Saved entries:
::::::

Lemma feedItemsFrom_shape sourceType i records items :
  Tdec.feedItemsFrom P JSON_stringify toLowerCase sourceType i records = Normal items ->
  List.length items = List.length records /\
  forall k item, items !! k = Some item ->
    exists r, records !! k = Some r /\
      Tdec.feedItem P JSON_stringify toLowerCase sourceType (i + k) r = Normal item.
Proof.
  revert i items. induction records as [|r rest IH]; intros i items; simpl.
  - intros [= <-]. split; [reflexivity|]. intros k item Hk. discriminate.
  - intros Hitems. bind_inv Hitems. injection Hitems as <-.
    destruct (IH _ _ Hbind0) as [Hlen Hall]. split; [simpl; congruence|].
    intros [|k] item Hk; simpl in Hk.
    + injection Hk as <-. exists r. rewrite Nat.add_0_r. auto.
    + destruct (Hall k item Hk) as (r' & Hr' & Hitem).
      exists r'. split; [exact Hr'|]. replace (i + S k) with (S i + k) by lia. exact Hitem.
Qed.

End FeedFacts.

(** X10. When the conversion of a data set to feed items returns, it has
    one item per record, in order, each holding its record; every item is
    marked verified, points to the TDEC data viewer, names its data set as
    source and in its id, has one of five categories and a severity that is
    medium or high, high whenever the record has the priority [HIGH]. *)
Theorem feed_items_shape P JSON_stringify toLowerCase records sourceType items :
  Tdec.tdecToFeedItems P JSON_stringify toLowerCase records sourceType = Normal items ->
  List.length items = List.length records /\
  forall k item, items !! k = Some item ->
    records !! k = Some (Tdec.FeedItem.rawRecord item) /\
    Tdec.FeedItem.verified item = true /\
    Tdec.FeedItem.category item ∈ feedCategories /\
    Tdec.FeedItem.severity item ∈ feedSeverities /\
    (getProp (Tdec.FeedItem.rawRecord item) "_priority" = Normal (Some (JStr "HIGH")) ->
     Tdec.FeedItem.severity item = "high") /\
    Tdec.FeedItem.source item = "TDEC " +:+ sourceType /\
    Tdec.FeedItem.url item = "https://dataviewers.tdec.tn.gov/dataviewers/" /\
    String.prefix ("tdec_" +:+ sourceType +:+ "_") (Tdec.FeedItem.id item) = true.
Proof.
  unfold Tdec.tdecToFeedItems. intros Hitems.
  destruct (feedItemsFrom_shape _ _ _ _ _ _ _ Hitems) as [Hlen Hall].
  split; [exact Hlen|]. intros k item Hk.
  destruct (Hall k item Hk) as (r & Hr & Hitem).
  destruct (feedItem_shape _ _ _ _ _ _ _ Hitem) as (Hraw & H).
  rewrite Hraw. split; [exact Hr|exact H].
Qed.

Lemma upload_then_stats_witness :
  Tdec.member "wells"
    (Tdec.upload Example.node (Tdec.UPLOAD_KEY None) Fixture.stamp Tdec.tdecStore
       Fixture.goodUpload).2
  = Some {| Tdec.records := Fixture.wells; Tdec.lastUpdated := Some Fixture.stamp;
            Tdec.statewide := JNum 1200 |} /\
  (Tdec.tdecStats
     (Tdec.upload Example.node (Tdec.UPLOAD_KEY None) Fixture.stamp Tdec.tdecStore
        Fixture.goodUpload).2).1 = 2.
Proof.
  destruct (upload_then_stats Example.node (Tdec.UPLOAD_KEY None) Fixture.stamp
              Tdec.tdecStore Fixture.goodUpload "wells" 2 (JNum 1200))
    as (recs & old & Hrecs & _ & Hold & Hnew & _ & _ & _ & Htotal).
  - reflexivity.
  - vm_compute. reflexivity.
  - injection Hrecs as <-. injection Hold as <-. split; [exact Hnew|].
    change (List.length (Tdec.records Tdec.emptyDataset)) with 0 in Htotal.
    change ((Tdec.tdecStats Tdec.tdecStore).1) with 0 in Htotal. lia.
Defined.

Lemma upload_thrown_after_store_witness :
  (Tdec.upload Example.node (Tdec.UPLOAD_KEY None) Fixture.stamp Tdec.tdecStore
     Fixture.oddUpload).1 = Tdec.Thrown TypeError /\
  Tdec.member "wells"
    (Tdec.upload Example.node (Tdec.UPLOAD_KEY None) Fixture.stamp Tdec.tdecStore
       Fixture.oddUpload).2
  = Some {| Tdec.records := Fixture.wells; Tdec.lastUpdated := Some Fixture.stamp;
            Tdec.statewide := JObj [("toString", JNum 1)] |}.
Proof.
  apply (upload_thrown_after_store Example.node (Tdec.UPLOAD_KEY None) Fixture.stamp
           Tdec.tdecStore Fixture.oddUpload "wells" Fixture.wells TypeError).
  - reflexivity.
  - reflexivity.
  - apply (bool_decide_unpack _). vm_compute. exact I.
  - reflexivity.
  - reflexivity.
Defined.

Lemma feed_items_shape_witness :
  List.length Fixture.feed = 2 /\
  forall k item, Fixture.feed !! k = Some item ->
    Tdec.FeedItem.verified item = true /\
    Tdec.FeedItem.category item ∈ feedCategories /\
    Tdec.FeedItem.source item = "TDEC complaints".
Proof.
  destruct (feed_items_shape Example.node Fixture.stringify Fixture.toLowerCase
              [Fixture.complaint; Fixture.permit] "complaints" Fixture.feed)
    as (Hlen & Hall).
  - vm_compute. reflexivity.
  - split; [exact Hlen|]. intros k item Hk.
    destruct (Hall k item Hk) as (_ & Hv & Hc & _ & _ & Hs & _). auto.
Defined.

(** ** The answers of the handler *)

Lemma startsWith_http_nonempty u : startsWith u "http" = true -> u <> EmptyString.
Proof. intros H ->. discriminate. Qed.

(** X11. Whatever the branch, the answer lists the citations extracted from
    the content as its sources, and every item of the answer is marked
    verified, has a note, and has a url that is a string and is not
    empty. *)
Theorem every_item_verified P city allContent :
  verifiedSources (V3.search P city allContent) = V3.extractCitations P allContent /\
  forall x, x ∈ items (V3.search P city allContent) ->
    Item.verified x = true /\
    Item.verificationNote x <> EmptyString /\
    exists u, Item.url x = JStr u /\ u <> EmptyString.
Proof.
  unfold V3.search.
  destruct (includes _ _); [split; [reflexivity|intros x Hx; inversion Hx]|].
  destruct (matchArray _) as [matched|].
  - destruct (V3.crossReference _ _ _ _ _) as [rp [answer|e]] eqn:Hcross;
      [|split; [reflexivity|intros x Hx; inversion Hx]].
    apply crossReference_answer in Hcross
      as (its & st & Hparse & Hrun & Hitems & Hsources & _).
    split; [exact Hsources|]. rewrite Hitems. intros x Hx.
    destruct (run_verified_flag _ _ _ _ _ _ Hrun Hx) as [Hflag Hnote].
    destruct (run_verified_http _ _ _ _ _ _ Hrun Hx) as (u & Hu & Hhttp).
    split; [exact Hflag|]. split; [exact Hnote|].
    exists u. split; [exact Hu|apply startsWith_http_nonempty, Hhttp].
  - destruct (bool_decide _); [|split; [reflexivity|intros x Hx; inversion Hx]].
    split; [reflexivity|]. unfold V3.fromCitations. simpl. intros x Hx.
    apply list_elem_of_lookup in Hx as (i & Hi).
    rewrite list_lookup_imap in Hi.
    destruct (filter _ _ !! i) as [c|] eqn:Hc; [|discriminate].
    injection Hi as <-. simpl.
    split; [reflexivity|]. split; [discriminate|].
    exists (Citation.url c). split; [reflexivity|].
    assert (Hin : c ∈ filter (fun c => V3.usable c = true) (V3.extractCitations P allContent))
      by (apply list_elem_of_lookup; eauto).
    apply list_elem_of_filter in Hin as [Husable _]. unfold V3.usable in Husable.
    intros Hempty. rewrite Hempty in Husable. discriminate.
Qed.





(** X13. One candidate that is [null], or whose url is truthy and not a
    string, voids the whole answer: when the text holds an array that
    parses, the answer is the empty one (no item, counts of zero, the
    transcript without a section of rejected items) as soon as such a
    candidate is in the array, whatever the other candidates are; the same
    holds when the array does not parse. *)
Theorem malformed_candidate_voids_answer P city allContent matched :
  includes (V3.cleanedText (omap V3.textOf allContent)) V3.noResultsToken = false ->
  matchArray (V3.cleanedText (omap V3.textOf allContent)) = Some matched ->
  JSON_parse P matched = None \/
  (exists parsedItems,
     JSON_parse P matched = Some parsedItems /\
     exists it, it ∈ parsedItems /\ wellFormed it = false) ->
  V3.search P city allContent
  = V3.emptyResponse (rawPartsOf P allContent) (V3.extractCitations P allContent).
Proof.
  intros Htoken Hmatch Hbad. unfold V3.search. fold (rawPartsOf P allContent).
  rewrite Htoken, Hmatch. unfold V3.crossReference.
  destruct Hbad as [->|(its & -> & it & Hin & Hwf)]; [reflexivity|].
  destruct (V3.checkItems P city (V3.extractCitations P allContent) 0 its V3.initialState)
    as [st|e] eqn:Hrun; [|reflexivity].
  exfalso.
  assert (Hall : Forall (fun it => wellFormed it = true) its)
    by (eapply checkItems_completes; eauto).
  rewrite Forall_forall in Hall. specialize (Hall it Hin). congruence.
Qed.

::::::

Activity:
Retype exactly the lines from the first line of the records above through the line containing "revert i items.", both included, and nothing else.

Answer section:
Lemma feedItemsFrom_shape sourceType i records items :
  Tdec.feedItemsFrom P JSON_stringify toLowerCase sourceType i records = Normal items ->
  List.length items = List.length records /\
  forall k item, items !! k = Some item ->
    exists r, records !! k = Some r /\
      Tdec.feedItem P JSON_stringify toLowerCase sourceType (i + k) r = Normal item.
Proof.
  revert i items. induction records as [|r rest IH]; intros i items; simpl.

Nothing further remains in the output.